What needs to be done
Return only how many lines in the data include the string "gmap".

Data
(** * TODO-Notes: the notes server and its client

    A shallow embedding of the HTTP handlers of the notes server (sign-up,
    profile, password, notes list/create/update/delete), of the client's
    calls to them, and of the handlers of the login/register form, the
    note editor, the account settings and the main page, with the
    properties of the notes CRUD contract and of the client proved about
    them. *)

From Stdlib Require Import ZArith Ascii String.
From stdpp Require Import base option list gmap strings pretty sorting.

Open Scope string_scope.
Open Scope list_scope.
Set Warnings "-register-all".

(** ** JavaScript values *)

Module JS.

(** A value that went through JSON: what [c.req.json()] yields, what the
    key-value store holds and what [c.json] sends. Numbers are the integer
    literals; a string is a sequence of code units, each an [ascii]. *)
Inductive json : Type :=
  | JNull
  | JBool (b : bool)
  | JNum (n : Z)
  | JStr (s : string)
  | JArr (xs : list json)
  | JObj (fields : gmap string json).

(** A value as a handler sees it: [None] is [undefined]. *)
Abbreviation value := (option json).

(** An object under construction in a handler: a property can hold
    [undefined]. *)
Abbreviation jsobj := (gmap string (option json)).

(** ToBoolean. *)
Definition truthy (v : json) : bool :=
  match v with
  | JNull => false
  | JBool b => b
  | JNum n => negb (n =? 0)%Z
  | JStr s => negb (String.eqb s "")
  | JArr _ => true
  | JObj _ => true
  end.

Definition truthy_v (v : value) : bool :=
  match v with
  | None => false
  | Some j => truthy j
  end.

(** [a || d] with a defined right operand. *)
Definition or_else (a : value) (d : json) : json :=
  match a with
  | Some j => if truthy j then j else d
  | None => d
  end.

(** [typeof v === 'object'] *)
Definition typeof_object (v : json) : bool :=
  match v with
  | JNull | JArr _ | JObj _ => true
  | _ => false
  end.

(** [v.k] for a property name [k] that is neither an index nor [length]:
    only an object has such a property of its own. *)
Definition prop (v : json) (k : string) : value :=
  match v with
  | JObj o => o !! k
  | _ => None
  end.

(** The own enumerable properties that [{...v}] copies: the fields of an
    object, the elements of an array and the code units of a string under
    their indices, nothing for the other values. *)
Definition indexed {A} (f : A → json) (l : list A) : gmap string json :=
  list_to_map (imap (λ i x, (pretty i, f x)) l).

Definition spread (v : json) : jsobj :=
  Some <$>
    match v with
    | JObj o => o
    | JArr xs => indexed id xs
    | JStr s => indexed (λ a, JStr (String a "")) (String.list_ascii_of_string s)
    | _ => ∅
    end.

(** JSON serialisation of an object: a property holding [undefined] is
    left out. *)
Definition to_json (o : jsobj) : json := JObj (omap (λ v : value, v) o).

(** [s.split(c)] for a one-character separator. *)
Fixpoint split_on (c : ascii) (s : string) : list string :=
  match s with
  | EmptyString => [""]
  | String a r =>
      if Ascii.eqb a c then "" :: split_on c r
      else match split_on c r with
           | h :: t => String a h :: t
           | [] => [String a ""]
           end
  end.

Result of this exercise
4